Instruction for the entries that follow: retype exactly the lines from the line with "pose proof (Hem f0 f0 vzero) as He." to the line with "End Radiance.", both included, and omit all others.

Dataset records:
════════════════

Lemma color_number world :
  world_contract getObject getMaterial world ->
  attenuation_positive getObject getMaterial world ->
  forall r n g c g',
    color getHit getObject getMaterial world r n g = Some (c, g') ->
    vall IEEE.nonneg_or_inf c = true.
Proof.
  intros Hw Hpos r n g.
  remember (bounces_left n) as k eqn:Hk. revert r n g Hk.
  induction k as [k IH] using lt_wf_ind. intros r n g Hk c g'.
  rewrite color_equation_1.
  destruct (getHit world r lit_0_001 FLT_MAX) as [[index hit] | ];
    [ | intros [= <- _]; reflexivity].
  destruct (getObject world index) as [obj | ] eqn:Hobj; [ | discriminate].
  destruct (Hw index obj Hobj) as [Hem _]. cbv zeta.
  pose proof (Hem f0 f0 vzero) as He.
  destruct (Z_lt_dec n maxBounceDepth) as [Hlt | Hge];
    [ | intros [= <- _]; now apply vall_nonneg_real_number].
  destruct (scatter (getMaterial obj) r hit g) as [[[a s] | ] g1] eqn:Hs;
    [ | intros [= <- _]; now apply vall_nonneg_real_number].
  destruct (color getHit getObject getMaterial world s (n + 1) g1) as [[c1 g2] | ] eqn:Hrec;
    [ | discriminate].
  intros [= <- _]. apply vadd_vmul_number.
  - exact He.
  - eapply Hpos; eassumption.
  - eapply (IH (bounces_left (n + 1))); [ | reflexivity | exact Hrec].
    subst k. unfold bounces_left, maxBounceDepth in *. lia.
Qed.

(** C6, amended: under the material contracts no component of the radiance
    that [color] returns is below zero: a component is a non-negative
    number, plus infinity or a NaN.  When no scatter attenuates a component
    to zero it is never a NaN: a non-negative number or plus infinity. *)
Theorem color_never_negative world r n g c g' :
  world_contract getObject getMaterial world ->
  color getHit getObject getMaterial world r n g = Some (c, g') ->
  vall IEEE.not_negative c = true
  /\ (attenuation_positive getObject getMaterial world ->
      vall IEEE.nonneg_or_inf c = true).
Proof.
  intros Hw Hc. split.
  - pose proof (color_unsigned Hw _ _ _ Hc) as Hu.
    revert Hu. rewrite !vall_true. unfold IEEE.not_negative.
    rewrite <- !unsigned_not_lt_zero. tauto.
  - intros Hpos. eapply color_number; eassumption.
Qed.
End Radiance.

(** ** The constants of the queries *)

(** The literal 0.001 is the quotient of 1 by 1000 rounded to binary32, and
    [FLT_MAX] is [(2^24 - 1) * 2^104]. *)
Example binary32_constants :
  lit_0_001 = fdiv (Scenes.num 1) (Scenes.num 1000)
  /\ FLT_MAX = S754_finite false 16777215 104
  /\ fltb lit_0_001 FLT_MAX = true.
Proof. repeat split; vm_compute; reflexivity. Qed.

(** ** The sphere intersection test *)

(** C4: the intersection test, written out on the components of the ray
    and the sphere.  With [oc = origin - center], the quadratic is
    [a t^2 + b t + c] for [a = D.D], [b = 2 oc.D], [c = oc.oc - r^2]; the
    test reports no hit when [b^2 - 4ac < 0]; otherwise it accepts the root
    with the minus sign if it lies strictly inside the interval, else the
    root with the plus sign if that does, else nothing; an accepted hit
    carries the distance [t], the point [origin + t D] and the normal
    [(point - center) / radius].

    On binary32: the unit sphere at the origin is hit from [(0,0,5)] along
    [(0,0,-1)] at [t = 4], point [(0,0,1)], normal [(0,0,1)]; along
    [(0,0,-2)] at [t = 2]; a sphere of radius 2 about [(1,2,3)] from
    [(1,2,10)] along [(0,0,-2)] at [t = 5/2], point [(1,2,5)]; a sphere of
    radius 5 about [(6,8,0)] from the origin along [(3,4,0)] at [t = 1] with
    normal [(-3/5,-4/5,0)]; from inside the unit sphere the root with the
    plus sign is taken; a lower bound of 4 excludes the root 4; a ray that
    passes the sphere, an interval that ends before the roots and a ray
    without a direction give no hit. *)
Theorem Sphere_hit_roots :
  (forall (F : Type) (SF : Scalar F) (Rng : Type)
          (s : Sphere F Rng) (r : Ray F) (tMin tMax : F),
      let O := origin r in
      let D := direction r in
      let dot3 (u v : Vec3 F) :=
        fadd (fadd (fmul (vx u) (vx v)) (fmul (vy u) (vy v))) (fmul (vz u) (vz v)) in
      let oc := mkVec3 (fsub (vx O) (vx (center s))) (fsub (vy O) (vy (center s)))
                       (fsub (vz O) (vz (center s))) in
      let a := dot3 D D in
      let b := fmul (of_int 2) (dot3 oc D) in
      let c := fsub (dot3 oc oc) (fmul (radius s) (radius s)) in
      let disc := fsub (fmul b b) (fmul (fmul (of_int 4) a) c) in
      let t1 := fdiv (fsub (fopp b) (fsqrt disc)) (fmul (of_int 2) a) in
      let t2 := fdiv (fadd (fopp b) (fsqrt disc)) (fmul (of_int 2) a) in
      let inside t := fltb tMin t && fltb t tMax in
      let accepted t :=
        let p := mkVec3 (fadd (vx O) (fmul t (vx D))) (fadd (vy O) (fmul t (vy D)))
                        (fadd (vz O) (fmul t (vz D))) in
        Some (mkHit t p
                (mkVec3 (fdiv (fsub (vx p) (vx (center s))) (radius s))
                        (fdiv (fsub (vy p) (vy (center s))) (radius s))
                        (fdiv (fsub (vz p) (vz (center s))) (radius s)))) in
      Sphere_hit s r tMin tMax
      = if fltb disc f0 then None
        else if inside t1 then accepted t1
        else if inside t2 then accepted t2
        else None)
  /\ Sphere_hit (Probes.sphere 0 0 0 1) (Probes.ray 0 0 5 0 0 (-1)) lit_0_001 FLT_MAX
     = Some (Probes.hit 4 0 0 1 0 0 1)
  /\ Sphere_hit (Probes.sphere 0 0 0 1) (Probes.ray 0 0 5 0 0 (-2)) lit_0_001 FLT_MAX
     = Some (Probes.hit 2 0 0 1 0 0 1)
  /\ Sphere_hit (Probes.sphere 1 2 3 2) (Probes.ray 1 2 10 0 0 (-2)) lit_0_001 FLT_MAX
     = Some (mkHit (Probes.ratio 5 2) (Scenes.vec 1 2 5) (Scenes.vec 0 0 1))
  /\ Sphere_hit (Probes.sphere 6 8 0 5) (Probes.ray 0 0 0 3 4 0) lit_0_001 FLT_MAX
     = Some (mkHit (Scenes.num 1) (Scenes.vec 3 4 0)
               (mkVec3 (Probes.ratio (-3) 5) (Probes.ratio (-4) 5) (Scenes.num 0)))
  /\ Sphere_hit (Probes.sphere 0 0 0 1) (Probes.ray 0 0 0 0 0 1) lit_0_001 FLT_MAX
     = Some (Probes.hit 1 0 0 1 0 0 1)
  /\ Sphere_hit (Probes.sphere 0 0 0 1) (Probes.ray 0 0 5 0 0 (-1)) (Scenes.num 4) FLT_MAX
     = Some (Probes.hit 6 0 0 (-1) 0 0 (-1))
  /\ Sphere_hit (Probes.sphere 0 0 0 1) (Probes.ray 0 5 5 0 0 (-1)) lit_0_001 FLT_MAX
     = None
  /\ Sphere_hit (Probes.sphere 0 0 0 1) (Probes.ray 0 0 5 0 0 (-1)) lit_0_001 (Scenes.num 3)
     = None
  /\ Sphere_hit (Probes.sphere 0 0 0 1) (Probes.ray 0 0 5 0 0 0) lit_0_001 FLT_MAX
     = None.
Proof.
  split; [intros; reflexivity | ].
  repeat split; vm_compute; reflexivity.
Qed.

════════════════

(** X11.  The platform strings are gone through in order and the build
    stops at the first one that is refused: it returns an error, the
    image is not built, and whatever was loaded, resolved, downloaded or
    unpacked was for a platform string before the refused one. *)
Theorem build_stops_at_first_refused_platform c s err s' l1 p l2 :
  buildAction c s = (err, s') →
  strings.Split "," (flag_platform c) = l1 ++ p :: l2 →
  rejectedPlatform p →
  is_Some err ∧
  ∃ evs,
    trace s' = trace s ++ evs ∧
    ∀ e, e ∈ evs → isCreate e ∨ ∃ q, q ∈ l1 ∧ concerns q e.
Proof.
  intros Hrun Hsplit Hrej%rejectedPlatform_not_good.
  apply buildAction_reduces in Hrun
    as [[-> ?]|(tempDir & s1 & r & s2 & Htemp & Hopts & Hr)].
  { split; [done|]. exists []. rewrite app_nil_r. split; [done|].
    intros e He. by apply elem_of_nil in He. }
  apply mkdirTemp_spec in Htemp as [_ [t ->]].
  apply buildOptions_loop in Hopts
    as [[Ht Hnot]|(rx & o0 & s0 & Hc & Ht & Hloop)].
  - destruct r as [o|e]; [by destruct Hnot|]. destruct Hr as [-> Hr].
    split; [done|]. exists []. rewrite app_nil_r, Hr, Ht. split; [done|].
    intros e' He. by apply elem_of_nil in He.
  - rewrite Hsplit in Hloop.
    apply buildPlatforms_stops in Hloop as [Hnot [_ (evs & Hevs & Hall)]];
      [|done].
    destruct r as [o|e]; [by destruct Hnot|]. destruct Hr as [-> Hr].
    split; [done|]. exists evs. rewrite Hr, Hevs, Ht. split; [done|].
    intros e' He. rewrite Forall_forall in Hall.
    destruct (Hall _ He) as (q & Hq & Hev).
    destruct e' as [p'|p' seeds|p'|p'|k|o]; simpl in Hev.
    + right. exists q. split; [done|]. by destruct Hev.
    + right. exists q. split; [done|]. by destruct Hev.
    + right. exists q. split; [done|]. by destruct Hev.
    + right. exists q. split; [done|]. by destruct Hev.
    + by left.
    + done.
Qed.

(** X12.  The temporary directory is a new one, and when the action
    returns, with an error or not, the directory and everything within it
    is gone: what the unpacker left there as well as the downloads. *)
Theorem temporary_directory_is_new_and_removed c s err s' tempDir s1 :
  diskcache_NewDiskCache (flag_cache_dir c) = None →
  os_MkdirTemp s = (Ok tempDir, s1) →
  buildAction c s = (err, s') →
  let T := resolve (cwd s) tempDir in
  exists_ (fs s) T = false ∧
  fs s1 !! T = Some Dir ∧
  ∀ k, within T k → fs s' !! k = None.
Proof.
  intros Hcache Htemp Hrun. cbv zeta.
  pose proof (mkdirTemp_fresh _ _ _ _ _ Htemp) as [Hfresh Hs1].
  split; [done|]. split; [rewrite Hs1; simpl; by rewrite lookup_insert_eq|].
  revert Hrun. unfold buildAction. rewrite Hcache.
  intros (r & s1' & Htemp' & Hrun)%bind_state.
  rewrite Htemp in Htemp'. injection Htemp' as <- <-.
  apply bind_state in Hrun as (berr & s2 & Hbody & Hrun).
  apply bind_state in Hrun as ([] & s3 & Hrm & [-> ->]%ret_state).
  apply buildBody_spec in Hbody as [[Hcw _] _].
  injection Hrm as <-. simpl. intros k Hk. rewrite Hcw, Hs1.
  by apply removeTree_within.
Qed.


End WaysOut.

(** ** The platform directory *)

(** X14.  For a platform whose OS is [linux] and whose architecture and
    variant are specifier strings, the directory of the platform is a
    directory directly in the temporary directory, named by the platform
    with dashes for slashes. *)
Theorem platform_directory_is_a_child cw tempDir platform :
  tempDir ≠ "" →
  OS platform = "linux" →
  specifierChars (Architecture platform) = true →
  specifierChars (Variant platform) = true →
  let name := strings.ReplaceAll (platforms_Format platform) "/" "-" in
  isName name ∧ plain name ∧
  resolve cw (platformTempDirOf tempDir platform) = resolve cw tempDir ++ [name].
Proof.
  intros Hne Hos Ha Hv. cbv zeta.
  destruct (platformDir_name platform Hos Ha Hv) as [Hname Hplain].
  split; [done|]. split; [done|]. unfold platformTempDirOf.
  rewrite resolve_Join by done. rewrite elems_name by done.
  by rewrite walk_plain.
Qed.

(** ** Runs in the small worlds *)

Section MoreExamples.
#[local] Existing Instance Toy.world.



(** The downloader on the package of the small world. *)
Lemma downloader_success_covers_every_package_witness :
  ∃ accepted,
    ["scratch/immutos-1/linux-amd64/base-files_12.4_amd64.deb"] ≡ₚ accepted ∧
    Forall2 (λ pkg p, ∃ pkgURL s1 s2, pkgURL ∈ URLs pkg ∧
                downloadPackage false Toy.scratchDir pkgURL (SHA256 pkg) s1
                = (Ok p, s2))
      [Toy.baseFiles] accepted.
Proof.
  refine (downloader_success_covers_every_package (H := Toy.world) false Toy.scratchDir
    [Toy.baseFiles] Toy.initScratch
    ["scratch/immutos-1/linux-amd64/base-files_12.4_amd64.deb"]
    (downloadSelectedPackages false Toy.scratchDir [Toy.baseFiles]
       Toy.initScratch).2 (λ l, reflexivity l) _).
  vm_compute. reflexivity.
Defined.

════════════════

■ **Response area**:
  pose proof (Hem f0 f0 vzero) as He.
  destruct (Z_lt_dec n maxBounceDepth) as [Hlt | Hge];
    [ | intros [= <- _]; now apply vall_nonneg_real_number].
  destruct (scatter (getMaterial obj) r hit g) as [[[a s] | ] g1] eqn:Hs;
    [ | intros [= <- _]; now apply vall_nonneg_real_number].
  destruct (color getHit getObject getMaterial world s (n + 1) g1) as [[c1 g2] | ] eqn:Hrec;
    [ | discriminate].
  intros [= <- _]. apply vadd_vmul_number.
  - exact He.
  - eapply Hpos; eassumption.
  - eapply (IH (bounces_left (n + 1))); [ | reflexivity | exact Hrec].
    subst k. unfold bounces_left, maxBounceDepth in *. lia.
Qed.

(** C6, amended: under the material contracts no component of the radiance
    that [color] returns is below zero: a component is a non-negative
    number, plus infinity or a NaN.  When no scatter attenuates a component
    to zero it is never a NaN: a non-negative number or plus infinity. *)
Theorem color_never_negative world r n g c g' :
  world_contract getObject getMaterial world ->
  color getHit getObject getMaterial world r n g = Some (c, g') ->
  vall IEEE.not_negative c = true
  /\ (attenuation_positive getObject getMaterial world ->
      vall IEEE.nonneg_or_inf c = true).
Proof.
  intros Hw Hc. split.
  - pose proof (color_unsigned Hw _ _ _ Hc) as Hu.
    revert Hu. rewrite !vall_true. unfold IEEE.not_negative.
    rewrite <- !unsigned_not_lt_zero. tauto.
  - intros Hpos. eapply color_number; eassumption.
Qed.
End Radiance.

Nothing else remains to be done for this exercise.